** Data records follows **

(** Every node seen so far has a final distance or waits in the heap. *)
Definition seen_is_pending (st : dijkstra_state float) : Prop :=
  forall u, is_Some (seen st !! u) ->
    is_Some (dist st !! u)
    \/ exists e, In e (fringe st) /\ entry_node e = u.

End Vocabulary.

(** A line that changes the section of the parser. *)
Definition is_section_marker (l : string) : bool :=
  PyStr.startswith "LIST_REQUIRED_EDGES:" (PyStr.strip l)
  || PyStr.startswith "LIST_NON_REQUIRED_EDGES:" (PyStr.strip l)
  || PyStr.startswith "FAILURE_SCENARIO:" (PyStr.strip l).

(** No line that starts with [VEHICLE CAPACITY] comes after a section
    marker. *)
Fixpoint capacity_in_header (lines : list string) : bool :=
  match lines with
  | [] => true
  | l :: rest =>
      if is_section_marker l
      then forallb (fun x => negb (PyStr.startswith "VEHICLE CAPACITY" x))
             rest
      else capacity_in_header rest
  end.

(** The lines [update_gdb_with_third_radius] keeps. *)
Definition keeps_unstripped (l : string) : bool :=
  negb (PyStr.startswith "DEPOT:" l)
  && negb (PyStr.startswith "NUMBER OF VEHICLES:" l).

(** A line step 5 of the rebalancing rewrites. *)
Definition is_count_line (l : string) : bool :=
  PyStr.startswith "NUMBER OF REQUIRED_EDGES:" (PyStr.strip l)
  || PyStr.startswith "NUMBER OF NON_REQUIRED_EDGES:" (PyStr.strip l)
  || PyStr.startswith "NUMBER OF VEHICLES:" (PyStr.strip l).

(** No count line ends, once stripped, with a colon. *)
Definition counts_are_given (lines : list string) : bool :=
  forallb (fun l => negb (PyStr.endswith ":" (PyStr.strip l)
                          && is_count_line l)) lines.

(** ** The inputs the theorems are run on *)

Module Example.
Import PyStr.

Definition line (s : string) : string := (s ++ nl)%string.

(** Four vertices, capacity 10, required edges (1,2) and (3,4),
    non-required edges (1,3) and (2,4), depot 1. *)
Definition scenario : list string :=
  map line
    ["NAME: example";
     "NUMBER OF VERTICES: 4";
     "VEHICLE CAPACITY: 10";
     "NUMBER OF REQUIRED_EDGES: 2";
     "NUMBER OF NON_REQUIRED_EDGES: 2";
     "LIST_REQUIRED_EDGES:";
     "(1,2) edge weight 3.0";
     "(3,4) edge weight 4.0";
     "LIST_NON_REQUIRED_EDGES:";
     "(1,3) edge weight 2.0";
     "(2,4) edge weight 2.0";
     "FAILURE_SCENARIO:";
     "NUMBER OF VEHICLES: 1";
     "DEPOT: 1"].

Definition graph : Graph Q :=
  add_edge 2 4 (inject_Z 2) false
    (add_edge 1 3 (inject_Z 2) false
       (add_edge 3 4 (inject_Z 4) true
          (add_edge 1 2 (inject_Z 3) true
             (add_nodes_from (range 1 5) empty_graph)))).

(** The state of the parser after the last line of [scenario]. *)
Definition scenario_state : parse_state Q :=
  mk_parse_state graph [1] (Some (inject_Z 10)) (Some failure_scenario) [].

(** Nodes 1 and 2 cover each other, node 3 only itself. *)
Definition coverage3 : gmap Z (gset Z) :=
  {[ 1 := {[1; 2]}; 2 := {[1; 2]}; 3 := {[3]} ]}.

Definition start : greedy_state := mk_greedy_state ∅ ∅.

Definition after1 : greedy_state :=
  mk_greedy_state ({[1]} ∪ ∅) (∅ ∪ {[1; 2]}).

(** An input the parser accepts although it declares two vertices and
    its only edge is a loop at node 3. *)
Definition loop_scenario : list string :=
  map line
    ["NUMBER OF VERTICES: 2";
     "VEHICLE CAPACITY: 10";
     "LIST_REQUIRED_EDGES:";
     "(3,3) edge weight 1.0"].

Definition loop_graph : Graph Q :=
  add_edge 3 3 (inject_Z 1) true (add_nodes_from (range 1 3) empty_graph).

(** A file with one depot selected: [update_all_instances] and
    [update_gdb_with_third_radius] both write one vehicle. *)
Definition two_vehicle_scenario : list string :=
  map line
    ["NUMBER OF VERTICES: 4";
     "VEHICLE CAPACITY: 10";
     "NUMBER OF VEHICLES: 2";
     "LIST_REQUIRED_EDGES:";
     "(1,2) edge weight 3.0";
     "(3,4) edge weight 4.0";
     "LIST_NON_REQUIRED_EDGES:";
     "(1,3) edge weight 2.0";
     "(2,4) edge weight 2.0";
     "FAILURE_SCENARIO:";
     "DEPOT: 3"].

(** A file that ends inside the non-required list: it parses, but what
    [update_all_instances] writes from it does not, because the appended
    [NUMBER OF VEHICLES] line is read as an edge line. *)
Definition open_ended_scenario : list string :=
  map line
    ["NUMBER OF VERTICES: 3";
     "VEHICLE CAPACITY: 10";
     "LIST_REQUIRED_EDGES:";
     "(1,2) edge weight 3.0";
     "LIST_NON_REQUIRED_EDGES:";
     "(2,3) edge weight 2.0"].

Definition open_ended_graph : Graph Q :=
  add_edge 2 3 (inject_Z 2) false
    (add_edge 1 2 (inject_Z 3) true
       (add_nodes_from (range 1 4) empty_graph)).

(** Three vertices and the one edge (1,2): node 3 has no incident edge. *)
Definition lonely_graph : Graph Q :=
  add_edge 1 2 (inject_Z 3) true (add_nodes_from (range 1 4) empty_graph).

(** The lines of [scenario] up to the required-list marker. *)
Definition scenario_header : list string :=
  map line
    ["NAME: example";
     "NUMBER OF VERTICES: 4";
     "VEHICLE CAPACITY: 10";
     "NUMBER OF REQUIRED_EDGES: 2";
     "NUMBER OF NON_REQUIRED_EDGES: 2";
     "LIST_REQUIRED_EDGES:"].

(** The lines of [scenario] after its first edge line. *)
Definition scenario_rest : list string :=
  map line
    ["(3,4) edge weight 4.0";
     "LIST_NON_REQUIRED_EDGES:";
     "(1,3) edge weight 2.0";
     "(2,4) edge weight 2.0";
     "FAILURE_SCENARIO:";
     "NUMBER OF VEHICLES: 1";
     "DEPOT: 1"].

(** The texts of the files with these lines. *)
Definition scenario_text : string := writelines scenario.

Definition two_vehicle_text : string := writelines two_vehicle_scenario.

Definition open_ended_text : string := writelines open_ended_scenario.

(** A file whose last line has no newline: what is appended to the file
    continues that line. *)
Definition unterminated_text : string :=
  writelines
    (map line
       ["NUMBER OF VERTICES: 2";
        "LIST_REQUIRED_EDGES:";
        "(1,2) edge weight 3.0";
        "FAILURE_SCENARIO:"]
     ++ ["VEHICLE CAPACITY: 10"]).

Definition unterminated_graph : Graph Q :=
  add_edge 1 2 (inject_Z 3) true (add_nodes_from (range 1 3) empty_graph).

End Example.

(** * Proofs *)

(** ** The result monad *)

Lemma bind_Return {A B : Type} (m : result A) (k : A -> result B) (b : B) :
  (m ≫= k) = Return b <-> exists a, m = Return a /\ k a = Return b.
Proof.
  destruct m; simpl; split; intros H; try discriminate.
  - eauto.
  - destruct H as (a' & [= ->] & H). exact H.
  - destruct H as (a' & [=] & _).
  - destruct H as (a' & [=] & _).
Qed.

** End of Data records **

§ Exercise details
Could you restate the listing above word for word, leaving nothing out?

§ Written answer
(** Every node seen so far has a final distance or waits in the heap. *)
Definition seen_is_pending (st : dijkstra_state float) : Prop :=
  forall u, is_Some (seen st !! u) ->
    is_Some (dist st !! u)
    \/ exists e, In e (fringe st) /\ entry_node e = u.

End Vocabulary.

(** A line that changes the section of the parser. *)
Definition is_section_marker (l : string) : bool :=
  PyStr.startswith "LIST_REQUIRED_EDGES:" (PyStr.strip l)
  || PyStr.startswith "LIST_NON_REQUIRED_EDGES:" (PyStr.strip l)
  || PyStr.startswith "FAILURE_SCENARIO:" (PyStr.strip l).

(** No line that starts with [VEHICLE CAPACITY] comes after a section
    marker. *)
Fixpoint capacity_in_header (lines : list string) : bool :=
  match lines with
  | [] => true
  | l :: rest =>
      if is_section_marker l
      then forallb (fun x => negb (PyStr.startswith "VEHICLE CAPACITY" x))
             rest
      else capacity_in_header rest
  end.

(** The lines [update_gdb_with_third_radius] keeps. *)
Definition keeps_unstripped (l : string) : bool :=
  negb (PyStr.startswith "DEPOT:" l)
  && negb (PyStr.startswith "NUMBER OF VEHICLES:" l).

(** A line step 5 of the rebalancing rewrites. *)
Definition is_count_line (l : string) : bool :=
  PyStr.startswith "NUMBER OF REQUIRED_EDGES:" (PyStr.strip l)
  || PyStr.startswith "NUMBER OF NON_REQUIRED_EDGES:" (PyStr.strip l)
  || PyStr.startswith "NUMBER OF VEHICLES:" (PyStr.strip l).

(** No count line ends, once stripped, with a colon. *)
Definition counts_are_given (lines : list string) : bool :=
  forallb (fun l => negb (PyStr.endswith ":" (PyStr.strip l)
                          && is_count_line l)) lines.

(** ** The inputs the theorems are run on *)

Module Example.
Import PyStr.

Definition line (s : string) : string := (s ++ nl)%string.

(** Four vertices, capacity 10, required edges (1,2) and (3,4),
    non-required edges (1,3) and (2,4), depot 1. *)
Definition scenario : list string :=
  map line
    ["NAME: example";
     "NUMBER OF VERTICES: 4";
     "VEHICLE CAPACITY: 10";
     "NUMBER OF REQUIRED_EDGES: 2";
     "NUMBER OF NON_REQUIRED_EDGES: 2";
     "LIST_REQUIRED_EDGES:";
     "(1,2) edge weight 3.0";
     "(3,4) edge weight 4.0";
     "LIST_NON_REQUIRED_EDGES:";
     "(1,3) edge weight 2.0";
     "(2,4) edge weight 2.0";
     "FAILURE_SCENARIO:";
     "NUMBER OF VEHICLES: 1";
     "DEPOT: 1"].

Definition graph : Graph Q :=
  add_edge 2 4 (inject_Z 2) false
    (add_edge 1 3 (inject_Z 2) false
       (add_edge 3 4 (inject_Z 4) true
          (add_edge 1 2 (inject_Z 3) true
             (add_nodes_from (range 1 5) empty_graph)))).

(** The state of the parser after the last line of [scenario]. *)
Definition scenario_state : parse_state Q :=
  mk_parse_state graph [1] (Some (inject_Z 10)) (Some failure_scenario) [].

(** Nodes 1 and 2 cover each other, node 3 only itself. *)
Definition coverage3 : gmap Z (gset Z) :=
  {[ 1 := {[1; 2]}; 2 := {[1; 2]}; 3 := {[3]} ]}.

Definition start : greedy_state := mk_greedy_state ∅ ∅.

Definition after1 : greedy_state :=
  mk_greedy_state ({[1]} ∪ ∅) (∅ ∪ {[1; 2]}).

(** An input the parser accepts although it declares two vertices and
    its only edge is a loop at node 3. *)
Definition loop_scenario : list string :=
  map line
    ["NUMBER OF VERTICES: 2";
     "VEHICLE CAPACITY: 10";
     "LIST_REQUIRED_EDGES:";
     "(3,3) edge weight 1.0"].

Definition loop_graph : Graph Q :=
  add_edge 3 3 (inject_Z 1) true (add_nodes_from (range 1 3) empty_graph).

(** A file with one depot selected: [update_all_instances] and
    [update_gdb_with_third_radius] both write one vehicle. *)
Definition two_vehicle_scenario : list string :=
  map line
    ["NUMBER OF VERTICES: 4";
     "VEHICLE CAPACITY: 10";
     "NUMBER OF VEHICLES: 2";
     "LIST_REQUIRED_EDGES:";
     "(1,2) edge weight 3.0";
     "(3,4) edge weight 4.0";
     "LIST_NON_REQUIRED_EDGES:";
     "(1,3) edge weight 2.0";
     "(2,4) edge weight 2.0";
     "FAILURE_SCENARIO:";
     "DEPOT: 3"].

(** A file that ends inside the non-required list: it parses, but what
    [update_all_instances] writes from it does not, because the appended
    [NUMBER OF VEHICLES] line is read as an edge line. *)
Definition open_ended_scenario : list string :=
  map line
    ["NUMBER OF VERTICES: 3";
     "VEHICLE CAPACITY: 10";
     "LIST_REQUIRED_EDGES:";
     "(1,2) edge weight 3.0";
     "LIST_NON_REQUIRED_EDGES:";
     "(2,3) edge weight 2.0"].

Definition open_ended_graph : Graph Q :=
  add_edge 2 3 (inject_Z 2) false
    (add_edge 1 2 (inject_Z 3) true
       (add_nodes_from (range 1 4) empty_graph)).

(** Three vertices and the one edge (1,2): node 3 has no incident edge. *)
Definition lonely_graph : Graph Q :=
  add_edge 1 2 (inject_Z 3) true (add_nodes_from (range 1 4) empty_graph).

(** The lines of [scenario] up to the required-list marker. *)
Definition scenario_header : list string :=
  map line
    ["NAME: example";
     "NUMBER OF VERTICES: 4";
     "VEHICLE CAPACITY: 10";
     "NUMBER OF REQUIRED_EDGES: 2";
     "NUMBER OF NON_REQUIRED_EDGES: 2";
     "LIST_REQUIRED_EDGES:"].

(** The lines of [scenario] after its first edge line. *)
Definition scenario_rest : list string :=
  map line
    ["(3,4) edge weight 4.0";
     "LIST_NON_REQUIRED_EDGES:";
     "(1,3) edge weight 2.0";
     "(2,4) edge weight 2.0";
     "FAILURE_SCENARIO:";
     "NUMBER OF VEHICLES: 1";
     "DEPOT: 1"].

(** The texts of the files with these lines. *)
Definition scenario_text : string := writelines scenario.

Definition two_vehicle_text : string := writelines two_vehicle_scenario.

Definition open_ended_text : string := writelines open_ended_scenario.

(** A file whose last line has no newline: what is appended to the file
    continues that line. *)
Definition unterminated_text : string :=
  writelines
    (map line
       ["NUMBER OF VERTICES: 2";
        "LIST_REQUIRED_EDGES:";
        "(1,2) edge weight 3.0";
        "FAILURE_SCENARIO:"]
     ++ ["VEHICLE CAPACITY: 10"]).

Definition unterminated_graph : Graph Q :=
  add_edge 1 2 (inject_Z 3) true (add_nodes_from (range 1 3) empty_graph).

End Example.

(** * Proofs *)

(** ** The result monad *)

Lemma bind_Return {A B : Type} (m : result A) (k : A -> result B) (b : B) :
  (m ≫= k) = Return b <-> exists a, m = Return a /\ k a = Return b.
Proof.
  destruct m; simpl; split; intros H; try discriminate.
  - eauto.
  - destruct H as (a' & [= ->] & H). exact H.
  - destruct H as (a' & [=] & _).
  - destruct H as (a' & [=] & _).
Qed.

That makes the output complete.